• Data items
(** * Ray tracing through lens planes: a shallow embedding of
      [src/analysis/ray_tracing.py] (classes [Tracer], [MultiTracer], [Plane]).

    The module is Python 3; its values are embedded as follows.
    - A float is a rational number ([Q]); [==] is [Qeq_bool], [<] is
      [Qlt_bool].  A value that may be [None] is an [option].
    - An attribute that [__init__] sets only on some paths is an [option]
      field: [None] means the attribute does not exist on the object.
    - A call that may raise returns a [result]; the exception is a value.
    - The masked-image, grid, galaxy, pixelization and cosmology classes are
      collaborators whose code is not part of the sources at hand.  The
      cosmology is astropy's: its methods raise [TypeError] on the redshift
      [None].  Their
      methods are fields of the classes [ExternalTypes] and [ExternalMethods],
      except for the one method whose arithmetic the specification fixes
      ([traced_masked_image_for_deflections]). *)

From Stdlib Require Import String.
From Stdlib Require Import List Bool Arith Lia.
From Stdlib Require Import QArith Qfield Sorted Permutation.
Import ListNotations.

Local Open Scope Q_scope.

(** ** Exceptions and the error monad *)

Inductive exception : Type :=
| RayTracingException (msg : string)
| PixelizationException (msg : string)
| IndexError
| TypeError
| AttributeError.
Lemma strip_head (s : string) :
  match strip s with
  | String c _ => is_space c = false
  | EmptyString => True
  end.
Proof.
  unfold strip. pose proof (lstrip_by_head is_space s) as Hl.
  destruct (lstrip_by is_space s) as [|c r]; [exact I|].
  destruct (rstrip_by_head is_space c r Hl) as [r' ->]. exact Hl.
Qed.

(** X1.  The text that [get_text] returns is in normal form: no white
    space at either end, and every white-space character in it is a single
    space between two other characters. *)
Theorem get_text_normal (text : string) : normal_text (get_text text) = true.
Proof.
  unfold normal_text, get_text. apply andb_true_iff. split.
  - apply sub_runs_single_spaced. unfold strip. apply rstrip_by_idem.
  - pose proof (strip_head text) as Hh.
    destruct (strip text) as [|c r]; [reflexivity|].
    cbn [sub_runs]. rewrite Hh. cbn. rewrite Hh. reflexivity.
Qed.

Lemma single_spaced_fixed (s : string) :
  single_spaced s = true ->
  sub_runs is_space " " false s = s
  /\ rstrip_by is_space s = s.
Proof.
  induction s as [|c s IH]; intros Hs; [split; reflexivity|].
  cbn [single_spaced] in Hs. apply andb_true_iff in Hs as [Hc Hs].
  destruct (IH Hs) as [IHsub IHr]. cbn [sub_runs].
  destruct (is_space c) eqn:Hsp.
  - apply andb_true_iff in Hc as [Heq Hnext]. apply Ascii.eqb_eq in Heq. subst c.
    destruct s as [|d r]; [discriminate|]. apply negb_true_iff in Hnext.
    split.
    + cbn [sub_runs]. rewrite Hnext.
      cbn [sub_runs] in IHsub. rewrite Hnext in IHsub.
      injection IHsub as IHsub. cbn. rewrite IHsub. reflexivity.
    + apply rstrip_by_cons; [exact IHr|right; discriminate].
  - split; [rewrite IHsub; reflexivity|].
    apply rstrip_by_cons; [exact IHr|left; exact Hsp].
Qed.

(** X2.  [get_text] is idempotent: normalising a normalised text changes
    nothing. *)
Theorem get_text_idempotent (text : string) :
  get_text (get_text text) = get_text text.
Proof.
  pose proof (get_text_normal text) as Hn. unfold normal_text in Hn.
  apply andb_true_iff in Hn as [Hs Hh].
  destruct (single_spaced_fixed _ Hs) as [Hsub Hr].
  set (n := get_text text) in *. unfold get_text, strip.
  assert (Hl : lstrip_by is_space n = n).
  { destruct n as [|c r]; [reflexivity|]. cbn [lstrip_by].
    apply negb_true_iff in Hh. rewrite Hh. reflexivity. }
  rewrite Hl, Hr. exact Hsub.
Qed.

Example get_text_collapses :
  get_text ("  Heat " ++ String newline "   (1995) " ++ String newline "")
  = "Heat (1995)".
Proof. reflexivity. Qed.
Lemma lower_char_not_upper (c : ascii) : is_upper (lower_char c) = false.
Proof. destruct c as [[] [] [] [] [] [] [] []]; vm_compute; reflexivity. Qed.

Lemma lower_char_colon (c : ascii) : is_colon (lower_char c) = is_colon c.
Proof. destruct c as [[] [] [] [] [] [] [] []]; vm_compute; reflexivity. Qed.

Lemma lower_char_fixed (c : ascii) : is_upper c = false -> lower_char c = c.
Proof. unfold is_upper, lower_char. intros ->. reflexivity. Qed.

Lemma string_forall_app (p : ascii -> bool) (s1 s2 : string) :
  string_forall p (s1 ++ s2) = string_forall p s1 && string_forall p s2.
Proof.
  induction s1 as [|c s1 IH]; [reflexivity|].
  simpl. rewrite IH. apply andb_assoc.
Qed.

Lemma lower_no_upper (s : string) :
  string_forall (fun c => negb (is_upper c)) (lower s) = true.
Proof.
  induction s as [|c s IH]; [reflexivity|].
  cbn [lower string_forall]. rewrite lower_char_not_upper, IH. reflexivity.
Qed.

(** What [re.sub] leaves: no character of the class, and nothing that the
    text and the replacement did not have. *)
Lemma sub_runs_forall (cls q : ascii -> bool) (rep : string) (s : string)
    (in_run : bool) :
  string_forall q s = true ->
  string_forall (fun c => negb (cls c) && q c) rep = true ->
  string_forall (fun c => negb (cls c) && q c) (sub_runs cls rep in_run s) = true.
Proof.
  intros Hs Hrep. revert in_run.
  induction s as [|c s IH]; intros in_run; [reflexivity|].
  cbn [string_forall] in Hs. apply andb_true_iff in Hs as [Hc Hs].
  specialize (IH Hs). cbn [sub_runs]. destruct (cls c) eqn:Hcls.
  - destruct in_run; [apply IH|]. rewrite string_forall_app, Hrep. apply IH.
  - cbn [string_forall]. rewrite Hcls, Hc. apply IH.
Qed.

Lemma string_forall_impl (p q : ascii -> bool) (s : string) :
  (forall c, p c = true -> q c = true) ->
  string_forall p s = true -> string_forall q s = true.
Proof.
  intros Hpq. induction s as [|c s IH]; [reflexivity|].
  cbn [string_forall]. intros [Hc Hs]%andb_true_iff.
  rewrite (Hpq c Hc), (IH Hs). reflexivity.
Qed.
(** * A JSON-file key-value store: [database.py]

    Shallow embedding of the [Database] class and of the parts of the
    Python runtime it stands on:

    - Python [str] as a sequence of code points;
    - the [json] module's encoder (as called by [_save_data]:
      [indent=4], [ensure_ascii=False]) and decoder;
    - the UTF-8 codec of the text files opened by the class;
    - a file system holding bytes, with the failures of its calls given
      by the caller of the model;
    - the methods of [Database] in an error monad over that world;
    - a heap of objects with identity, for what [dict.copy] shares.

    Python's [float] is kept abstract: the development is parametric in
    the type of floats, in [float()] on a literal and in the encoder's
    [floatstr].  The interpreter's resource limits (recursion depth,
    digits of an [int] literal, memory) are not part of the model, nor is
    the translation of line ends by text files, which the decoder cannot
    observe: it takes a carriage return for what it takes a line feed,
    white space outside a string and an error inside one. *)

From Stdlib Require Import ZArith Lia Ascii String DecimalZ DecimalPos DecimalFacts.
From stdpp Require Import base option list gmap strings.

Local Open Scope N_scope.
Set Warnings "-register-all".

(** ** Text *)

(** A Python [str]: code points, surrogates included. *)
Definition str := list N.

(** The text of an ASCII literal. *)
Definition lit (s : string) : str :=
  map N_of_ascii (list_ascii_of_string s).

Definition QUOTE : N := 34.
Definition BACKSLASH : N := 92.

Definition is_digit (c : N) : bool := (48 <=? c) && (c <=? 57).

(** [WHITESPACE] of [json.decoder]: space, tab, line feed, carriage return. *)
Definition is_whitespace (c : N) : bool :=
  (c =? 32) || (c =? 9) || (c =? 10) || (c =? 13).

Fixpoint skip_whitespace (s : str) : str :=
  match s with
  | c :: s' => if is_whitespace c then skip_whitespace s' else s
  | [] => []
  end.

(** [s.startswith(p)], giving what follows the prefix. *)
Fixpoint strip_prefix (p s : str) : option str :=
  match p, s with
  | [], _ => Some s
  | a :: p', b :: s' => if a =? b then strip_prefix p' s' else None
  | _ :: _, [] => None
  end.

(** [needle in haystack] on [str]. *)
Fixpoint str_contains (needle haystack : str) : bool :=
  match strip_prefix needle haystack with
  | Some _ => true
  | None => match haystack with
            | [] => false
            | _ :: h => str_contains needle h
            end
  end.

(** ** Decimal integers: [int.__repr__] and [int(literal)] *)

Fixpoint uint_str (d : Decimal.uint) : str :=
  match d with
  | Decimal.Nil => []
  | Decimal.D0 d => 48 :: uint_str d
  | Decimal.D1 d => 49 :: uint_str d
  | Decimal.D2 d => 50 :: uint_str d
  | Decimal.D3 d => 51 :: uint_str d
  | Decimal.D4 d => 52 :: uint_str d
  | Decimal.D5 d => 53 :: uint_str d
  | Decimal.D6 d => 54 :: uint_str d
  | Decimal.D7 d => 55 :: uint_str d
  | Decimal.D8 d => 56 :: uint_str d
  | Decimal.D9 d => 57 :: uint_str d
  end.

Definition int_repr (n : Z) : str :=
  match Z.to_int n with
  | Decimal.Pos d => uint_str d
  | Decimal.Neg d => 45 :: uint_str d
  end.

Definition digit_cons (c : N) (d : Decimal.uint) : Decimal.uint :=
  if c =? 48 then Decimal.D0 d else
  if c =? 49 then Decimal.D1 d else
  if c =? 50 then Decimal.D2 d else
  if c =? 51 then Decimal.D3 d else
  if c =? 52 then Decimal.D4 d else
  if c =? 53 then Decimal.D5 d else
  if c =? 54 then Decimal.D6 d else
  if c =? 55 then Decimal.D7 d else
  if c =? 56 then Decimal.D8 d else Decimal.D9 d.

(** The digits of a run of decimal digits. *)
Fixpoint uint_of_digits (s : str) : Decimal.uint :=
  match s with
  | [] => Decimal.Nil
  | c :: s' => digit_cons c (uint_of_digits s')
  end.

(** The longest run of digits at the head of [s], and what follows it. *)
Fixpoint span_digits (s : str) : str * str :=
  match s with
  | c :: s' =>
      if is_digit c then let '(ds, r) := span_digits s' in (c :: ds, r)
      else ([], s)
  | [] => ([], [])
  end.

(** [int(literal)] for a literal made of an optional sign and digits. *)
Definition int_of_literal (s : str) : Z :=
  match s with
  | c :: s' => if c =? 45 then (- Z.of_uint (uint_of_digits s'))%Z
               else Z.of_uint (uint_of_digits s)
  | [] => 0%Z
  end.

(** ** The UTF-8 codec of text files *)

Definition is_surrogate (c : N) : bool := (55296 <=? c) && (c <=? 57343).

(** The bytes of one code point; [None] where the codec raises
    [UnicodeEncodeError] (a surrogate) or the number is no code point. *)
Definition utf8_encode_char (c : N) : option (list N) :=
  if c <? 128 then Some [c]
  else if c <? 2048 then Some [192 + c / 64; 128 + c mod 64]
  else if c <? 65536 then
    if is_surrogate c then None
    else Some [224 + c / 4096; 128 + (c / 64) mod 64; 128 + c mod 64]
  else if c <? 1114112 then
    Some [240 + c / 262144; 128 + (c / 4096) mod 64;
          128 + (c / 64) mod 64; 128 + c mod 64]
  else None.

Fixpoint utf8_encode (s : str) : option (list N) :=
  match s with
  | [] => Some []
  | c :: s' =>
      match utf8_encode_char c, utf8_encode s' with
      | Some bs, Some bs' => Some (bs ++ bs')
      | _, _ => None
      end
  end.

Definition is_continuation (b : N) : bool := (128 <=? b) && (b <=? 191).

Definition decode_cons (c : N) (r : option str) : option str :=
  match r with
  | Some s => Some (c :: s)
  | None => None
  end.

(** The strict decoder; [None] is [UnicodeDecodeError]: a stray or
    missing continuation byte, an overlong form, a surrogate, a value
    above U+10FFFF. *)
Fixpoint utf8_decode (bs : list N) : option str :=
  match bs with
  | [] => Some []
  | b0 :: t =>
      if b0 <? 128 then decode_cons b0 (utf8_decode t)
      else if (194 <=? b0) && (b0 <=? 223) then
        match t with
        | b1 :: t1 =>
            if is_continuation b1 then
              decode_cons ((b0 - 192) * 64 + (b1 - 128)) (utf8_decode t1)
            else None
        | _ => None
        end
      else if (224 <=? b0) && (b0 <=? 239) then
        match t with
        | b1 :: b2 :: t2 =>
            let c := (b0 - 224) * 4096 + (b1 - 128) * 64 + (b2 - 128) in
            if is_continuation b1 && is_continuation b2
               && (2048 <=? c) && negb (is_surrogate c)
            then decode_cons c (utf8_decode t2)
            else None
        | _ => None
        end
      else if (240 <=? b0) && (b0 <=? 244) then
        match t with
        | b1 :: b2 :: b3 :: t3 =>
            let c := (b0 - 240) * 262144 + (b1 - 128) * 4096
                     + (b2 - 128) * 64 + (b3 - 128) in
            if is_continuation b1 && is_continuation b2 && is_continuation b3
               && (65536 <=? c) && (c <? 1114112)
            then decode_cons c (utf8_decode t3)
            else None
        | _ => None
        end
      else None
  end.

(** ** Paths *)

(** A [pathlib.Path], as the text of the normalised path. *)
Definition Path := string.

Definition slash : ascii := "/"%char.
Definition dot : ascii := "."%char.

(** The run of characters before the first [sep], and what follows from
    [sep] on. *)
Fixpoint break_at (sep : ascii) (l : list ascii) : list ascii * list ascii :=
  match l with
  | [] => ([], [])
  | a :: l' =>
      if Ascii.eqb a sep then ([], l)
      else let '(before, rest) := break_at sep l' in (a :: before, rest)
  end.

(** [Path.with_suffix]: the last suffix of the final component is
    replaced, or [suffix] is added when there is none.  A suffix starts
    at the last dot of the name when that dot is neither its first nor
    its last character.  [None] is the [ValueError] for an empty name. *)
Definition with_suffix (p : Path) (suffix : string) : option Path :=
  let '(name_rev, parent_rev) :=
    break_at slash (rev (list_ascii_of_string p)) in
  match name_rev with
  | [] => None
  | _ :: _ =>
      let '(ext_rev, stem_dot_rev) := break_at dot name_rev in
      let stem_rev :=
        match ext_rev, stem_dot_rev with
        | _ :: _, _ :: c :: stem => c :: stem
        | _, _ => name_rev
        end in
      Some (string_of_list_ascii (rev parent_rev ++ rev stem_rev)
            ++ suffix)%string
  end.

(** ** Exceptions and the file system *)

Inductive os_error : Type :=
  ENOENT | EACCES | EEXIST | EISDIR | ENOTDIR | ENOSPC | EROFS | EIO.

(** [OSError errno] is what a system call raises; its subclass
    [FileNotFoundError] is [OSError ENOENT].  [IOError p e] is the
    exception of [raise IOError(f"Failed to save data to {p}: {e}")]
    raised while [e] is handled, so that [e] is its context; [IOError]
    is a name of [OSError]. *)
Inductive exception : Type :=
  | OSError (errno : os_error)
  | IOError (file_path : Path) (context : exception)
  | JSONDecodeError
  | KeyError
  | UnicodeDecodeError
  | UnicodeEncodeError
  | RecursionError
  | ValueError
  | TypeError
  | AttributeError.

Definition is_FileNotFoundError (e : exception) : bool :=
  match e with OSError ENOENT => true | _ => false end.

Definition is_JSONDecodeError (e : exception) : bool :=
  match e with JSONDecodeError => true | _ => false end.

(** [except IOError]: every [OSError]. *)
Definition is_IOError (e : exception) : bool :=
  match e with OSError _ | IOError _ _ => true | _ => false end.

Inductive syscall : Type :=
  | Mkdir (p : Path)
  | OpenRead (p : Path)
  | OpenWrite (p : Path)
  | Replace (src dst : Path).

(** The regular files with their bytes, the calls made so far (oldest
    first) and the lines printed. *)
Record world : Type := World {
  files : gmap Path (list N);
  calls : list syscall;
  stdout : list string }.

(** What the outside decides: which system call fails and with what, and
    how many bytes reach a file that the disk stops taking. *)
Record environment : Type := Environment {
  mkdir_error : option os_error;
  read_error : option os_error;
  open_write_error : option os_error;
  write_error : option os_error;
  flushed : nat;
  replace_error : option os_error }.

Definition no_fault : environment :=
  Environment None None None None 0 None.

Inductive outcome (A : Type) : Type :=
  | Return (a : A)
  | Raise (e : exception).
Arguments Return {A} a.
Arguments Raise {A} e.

• Problem
Among the records above, find each line containing the string "Local" and copy it.

• Task result
Local Open Scope Q_scope.
Local Open Scope N_scope.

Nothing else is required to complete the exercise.